Top of Information shown

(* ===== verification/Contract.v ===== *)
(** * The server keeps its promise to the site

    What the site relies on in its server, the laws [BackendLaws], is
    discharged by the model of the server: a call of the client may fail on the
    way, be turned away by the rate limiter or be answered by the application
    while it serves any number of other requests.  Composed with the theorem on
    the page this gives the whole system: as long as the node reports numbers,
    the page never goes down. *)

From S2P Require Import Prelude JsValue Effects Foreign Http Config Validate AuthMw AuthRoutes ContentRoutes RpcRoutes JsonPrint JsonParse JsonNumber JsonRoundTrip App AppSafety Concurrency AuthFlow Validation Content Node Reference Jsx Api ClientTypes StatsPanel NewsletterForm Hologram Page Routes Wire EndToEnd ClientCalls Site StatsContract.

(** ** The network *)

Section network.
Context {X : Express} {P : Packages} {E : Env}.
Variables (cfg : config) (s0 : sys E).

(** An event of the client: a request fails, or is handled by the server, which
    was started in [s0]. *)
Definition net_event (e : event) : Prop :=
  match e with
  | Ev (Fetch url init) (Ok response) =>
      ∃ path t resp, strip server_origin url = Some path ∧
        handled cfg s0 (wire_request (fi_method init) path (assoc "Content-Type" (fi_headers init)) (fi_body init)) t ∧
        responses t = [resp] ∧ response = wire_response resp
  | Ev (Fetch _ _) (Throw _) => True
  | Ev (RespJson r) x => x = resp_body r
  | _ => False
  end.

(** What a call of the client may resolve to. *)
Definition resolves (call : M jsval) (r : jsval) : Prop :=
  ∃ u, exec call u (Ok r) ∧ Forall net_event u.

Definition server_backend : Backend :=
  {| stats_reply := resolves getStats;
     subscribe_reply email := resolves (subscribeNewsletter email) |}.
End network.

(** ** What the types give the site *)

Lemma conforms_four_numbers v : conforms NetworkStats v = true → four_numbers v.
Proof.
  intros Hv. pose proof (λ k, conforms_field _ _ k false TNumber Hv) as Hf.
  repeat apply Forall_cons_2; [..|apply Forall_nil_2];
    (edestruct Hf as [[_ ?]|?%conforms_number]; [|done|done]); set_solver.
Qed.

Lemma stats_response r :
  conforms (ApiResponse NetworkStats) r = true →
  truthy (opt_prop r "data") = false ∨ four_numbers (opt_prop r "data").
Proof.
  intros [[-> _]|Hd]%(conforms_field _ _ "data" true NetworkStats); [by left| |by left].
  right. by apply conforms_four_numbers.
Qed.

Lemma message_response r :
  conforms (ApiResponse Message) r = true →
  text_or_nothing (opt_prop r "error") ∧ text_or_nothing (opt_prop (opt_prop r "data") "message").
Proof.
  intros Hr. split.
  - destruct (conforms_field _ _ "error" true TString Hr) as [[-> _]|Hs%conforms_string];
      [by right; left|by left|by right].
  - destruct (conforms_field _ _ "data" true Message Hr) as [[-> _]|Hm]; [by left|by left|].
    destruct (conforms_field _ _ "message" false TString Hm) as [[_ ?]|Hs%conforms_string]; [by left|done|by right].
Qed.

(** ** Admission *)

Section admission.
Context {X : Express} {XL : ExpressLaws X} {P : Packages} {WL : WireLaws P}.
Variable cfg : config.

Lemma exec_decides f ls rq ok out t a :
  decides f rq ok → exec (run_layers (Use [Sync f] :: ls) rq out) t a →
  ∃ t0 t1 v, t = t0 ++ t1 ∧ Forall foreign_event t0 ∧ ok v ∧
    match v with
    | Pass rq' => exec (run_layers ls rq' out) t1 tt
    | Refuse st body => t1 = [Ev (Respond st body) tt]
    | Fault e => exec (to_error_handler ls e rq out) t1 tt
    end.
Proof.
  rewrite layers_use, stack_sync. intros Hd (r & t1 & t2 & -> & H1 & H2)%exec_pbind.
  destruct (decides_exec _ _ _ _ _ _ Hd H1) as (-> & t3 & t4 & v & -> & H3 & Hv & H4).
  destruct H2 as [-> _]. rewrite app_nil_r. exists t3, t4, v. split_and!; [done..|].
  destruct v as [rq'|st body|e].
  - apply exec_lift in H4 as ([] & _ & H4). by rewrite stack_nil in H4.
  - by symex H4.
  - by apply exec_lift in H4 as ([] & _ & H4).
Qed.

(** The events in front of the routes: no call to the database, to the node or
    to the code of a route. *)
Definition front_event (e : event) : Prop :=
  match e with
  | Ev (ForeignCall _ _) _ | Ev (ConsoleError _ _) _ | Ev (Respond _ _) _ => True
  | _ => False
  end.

Bottom of Information shown
Top of Information shown

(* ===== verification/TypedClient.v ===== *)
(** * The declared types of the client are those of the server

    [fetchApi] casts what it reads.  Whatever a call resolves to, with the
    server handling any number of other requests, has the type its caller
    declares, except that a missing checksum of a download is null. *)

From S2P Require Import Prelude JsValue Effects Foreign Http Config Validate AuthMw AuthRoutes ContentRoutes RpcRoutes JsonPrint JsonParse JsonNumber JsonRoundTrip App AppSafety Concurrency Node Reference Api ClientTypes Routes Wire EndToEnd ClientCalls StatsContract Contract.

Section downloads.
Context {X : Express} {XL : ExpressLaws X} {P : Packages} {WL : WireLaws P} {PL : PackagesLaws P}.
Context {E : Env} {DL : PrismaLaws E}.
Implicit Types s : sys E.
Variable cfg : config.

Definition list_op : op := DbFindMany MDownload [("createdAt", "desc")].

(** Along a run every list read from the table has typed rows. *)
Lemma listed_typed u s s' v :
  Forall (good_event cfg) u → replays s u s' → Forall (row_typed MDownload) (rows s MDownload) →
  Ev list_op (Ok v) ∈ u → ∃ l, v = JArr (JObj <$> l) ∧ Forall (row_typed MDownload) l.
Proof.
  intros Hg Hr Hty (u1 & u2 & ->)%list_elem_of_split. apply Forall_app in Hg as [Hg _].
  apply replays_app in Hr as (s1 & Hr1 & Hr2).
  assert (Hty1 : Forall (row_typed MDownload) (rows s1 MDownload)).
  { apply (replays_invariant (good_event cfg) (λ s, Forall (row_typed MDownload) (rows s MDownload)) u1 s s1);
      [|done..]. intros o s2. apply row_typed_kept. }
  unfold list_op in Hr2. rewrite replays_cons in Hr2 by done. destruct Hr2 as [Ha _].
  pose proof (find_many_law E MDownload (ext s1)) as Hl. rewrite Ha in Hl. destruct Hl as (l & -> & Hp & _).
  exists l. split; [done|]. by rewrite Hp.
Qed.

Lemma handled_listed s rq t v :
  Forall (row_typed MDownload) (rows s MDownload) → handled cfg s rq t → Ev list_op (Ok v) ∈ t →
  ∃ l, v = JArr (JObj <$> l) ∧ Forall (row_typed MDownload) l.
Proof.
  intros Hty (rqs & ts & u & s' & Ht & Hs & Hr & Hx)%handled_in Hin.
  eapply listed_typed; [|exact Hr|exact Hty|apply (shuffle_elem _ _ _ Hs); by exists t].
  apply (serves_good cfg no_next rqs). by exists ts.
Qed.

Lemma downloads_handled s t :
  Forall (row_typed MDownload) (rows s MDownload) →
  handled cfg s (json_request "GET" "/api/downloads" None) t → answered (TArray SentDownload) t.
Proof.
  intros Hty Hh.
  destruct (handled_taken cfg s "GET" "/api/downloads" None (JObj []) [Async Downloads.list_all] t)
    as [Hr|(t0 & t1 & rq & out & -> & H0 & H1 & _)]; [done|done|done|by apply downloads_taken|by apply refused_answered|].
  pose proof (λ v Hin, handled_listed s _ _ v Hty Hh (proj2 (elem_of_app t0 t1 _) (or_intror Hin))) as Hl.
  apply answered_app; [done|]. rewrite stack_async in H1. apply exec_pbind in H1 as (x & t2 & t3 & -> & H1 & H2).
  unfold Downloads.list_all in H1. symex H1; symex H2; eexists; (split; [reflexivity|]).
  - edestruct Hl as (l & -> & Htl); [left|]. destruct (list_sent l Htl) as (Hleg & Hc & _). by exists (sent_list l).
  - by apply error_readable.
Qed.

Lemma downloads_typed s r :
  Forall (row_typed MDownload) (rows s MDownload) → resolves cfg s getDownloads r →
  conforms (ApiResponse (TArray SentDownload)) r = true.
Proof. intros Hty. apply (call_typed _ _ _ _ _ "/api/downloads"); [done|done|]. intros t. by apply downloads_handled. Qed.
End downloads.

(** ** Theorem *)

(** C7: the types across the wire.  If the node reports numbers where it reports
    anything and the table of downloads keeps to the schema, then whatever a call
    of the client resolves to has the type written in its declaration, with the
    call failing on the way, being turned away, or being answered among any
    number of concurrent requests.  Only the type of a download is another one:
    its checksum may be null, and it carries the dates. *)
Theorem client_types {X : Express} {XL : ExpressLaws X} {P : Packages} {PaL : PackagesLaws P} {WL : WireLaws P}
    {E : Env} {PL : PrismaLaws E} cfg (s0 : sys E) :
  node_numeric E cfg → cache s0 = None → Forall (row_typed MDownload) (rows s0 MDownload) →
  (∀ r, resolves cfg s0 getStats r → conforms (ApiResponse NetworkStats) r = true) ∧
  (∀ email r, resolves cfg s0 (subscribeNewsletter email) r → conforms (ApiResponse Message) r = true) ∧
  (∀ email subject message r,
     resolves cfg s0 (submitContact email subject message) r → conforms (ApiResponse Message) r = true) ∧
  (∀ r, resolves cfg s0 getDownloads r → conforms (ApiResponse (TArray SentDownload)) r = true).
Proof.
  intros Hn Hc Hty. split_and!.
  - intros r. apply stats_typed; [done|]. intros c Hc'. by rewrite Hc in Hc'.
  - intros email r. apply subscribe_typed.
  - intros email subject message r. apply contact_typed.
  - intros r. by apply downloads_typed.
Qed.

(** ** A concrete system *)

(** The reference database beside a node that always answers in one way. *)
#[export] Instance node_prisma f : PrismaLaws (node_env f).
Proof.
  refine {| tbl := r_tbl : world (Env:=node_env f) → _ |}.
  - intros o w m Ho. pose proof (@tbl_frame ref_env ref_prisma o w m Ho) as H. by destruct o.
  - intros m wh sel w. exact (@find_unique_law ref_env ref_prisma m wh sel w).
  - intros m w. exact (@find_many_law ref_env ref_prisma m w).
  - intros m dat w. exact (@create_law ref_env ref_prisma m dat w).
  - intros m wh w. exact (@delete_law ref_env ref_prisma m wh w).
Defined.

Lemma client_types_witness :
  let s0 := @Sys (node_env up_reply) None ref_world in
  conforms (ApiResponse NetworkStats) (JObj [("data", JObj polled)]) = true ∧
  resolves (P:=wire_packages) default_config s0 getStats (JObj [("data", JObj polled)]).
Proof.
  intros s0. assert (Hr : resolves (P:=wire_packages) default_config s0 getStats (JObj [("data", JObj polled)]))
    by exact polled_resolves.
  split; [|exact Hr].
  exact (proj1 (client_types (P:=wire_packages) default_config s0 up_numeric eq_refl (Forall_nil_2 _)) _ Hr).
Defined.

Bottom of Information shown

- Assignment
Please state how many lines of the listing above hold "system", giving the number and nothing else.

- Response area
2